Will Web 3.0 next-generation blockchain security companies help prevent crypto-theft from happening?
There are vulnerabilities in the crypto ecosystem, like managing the private keys and the interoperability between the different blockchains. The last Ronin Network attack is an excellent example of how criminals could steal USD 540 Million by exploiting the cross-chain solution enabling users to swap tokens between protocols.
However, the crypto ecosystem tackles all these vulnerabilities with existing solutions like the ones from FireBlocks and new ones to come.Unlike traditional security approaches that prioritize individual risks, such as a known vulnerability or misconfiguration, this next generation of security solutions considers how these risks interact to endanger the company's most critical assets.
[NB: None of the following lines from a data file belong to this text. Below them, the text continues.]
(** ** Merging *)

(** [same] tells if '*first' and '*second' are the same pointer. The result is NULL or the
    merged ziplist, with 'append': whether '*first' is the one that is kept. *)
Definition ziplistMerge `{Allocator} (first second : option (list Z)) (same : bool)
    : option (option (list Z * bool)) :=
  match first, second with
  | Some first, Some second =>
      if same then Some None
      else
        first_bytes ← ZIPLIST_BYTES first;
        first_len ← ZIPLIST_LENGTH first;
        second_bytes ← ZIPLIST_BYTES second;
        second_len ← ZIPLIST_LENGTH second;
        let append := second_len <=? first_len in
        let '(target, target_bytes, source, source_bytes) :=
          if append then (first, first_bytes, second, second_bytes)
          else (second, second_bytes, first, first_bytes) in
        let zlbytes := u64 (first_bytes + second_bytes - ZIPLIST_HEADER_SIZE - ZIPLIST_END_SIZE) in
        let zllength := first_len + second_len in
        let zllength := if zllength <? UINT16_MAX then zllength else UINT16_MAX in
        if zlbytes <? UINT32_MAX then
          first_offset ← ZIPLIST_TAIL_OFFSET first;
          second_offset ← ZIPLIST_TAIL_OFFSET second;
          let target := zrealloc target zlbytes in
          target ← (if append then
                      bs ← mem_load source ZIPLIST_HEADER_SIZE (source_bytes - ZIPLIST_HEADER_SIZE);
                      mem_store target (target_bytes - ZIPLIST_END_SIZE) bs
                    else
                      target ← memmove target (source_bytes - ZIPLIST_END_SIZE) ZIPLIST_HEADER_SIZE
                                 (target_bytes - ZIPLIST_HEADER_SIZE);
                      bs ← mem_load source 0 (source_bytes - ZIPLIST_END_SIZE);
                      mem_store target 0 bs);
          target ← set_ZIPLIST_BYTES target zlbytes;
          target ← set_ZIPLIST_LENGTH target zllength;
          target ← set_ZIPLIST_TAIL_OFFSET target
                     (first_bytes - ZIPLIST_END_SIZE + (second_offset - ZIPLIST_HEADER_SIZE));
          target ← ziplistCascadeUpdate target first_offset;
          Some (Some (target, append))
        else None
  | _, _ => Some None
  end.

(** ** Deletion *)

Lemma incr_length_ok T t cnt R n d : count_ok cnt n -> 0 <= n -> 0 <= n + d -> d <= 1 ->
  exists cnt', ZIPLIST_INCR_LENGTH (hdr T t cnt ++ R) d = Some (hdr T t cnt' ++ R) /\ count_ok cnt' (n + d).
Proof.
  intros Hc Hn Hnd Hd. unfold ZIPLIST_INCR_LENGTH. rewrite hdr_length by (by apply (count_ok_range cnt n)).
  simpl_bind. unfold UINT16_MAX. destruct Hc as [->|[-> Hlt]].
  - exists LP_HDR_NUMELE_UNKNOWN. split; [done | by left].
  - unfold LP_HDR_NUMELE_UNKNOWN in Hlt. rewrite (proj2 (Z.ltb_lt _ _)) by done. rewrite set_hdr_length.
    exists (n + d). split; [done|]. unfold count_ok, LP_HDR_NUMELE_UNKNOWN. lia.
Qed.

Lemma ziplistResize_shrink `{Allocator} T t c R x S n : n = 11 + zlen R -> n < UINT32_MAX ->
  ziplistResize (hdr T t c ++ R ++ x :: S) n = Some (hdr n t c ++ R ++ [ZIP_END]).
Proof.
  intros -> Hn. unfold ziplistResize. rewrite (proj2 (Z.ltb_lt _ _)) by done.
  assert (hdr T t c ++ R ++ x :: S = (hdr T t c ++ R ++ [x]) ++ S) as -> by (by rewrite <- !app_assoc).
  rewrite zrealloc_shrink by (rewrite !zlen_app, zlen_hdr; change (zlen [x]) with 1; lia).
  rewrite set_hdr_bytes. simpl_bind. rewrite app_assoc, store8_mid by (rewrite zlen_app, zlen_hdr; lia).
  by rewrite <- app_assoc.
Qed.

(** The entries that are deleted. *)
Lemma delete_skip_ok zl fuel l k num i : zl_repr zl (l ++ k) -> (length k <= fuel)%nat -> i <= num ->
  ziplistDelete_skip fuel zl (11 + zsize (l ++ k)) num (zpos l) i =
  Some (zpos (l ++ take (Z.to_nat (num - i)) k), i + zlen (take (Z.to_nat (num - i)) k)).
Proof.
  revert fuel l i. induction k as [|e k IH]; intros fuel l i Hr Hf Hi.
  { rewrite take_nil, app_nil_r in *. change (zlen []) with 0. rewrite Z.add_0_r.
    destruct fuel; cbn [ziplistDelete_skip]; by rewrite (repr_end zl l Hr). }
  destruct fuel as [|fuel]; [simpl in Hf; lia|]. cbn [ziplistDelete_skip].
  destruct (repr_load8 zl l e k Hr) as (b & -> & Hb). simpl_bind. rewrite Hb. cbn [negb andb].
  destruct (Z.ltb_spec i num) as [Hlt|Hge].
  - rewrite (repr_rawlen_safe zl l e k Hr). simpl_bind. rewrite <- zpos_snoc.
    rewrite (cons_middle l e k) in Hr |- *. rewrite IH by (done || simpl in Hf; lia).
    replace (Z.to_nat (num - i)) with (S (Z.to_nat (num - (i + 1)))) by lia. cbn [take].
    rewrite <- cons_middle, zlen_cons. do 2 f_equal. lia.
  - replace (Z.to_nat (num - i)) with 0%nat by lia. rewrite take_0, app_nil_r. change (zlen []) with 0.
    by rewrite Z.add_0_r.
Qed.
They combine Artificial Intelligence, Machine Learning, and other proprietary technologies, which have become a de-facto component standard of the web 3.0 new companies, to visualize an attack path and provide detailed information on each step within the chain.
They use algorithms based on multiple factors found within the attack path, such as the underlying severity of a specific vulnerability, its accessibility, and lateral movement risk.
In the case of Orca, they automatically combine cloud risks and insights, including openness, misconfigurations, and trust privileges, to surface the most vital attack paths leading to an organisation's crown jewels.
CyVers is another example of this next web 3.0 security generation.
They screen on-chain and off-chain data and extract and parse tons of information before representing them in a cross-chain generic network.
Then, they apply proprietary AI & ML technologies to detect suspicious transactions in real-time and propose corrective actions before a criminal transaction can steal the crypto assets.
With CyVers, hacks like the Ronin Network, the Poly Network, or the Bitmart attacks may never happen again.
In the light of the latest executive crypto bill order signed by Joe Biden on March 9 and the war in Ukraine, more interest in cryptos has gained traction.
The United States chooses to boost innovation while protecting consumers and investors. On the other hand, the European Union and the European Central Bank are still emphasising their initiatives and statements on the so-called risks posed by the cryptos on the economy.
Do we have to remind them that the risky measure of the shadow banking alone is 25 times bigger than the total crypto market cap, according to the Financial Stability Board. On top, it is easier to track the criminal activity on the blockchains, and most of the criminality happens in the traditional financial system.
There are vulnerabilities today in the blockchain ecosystem but encouraging innovation will help make a blockchain-based financial system much safer for consumers and investors.
Aren’t what institutions like the ECB should do?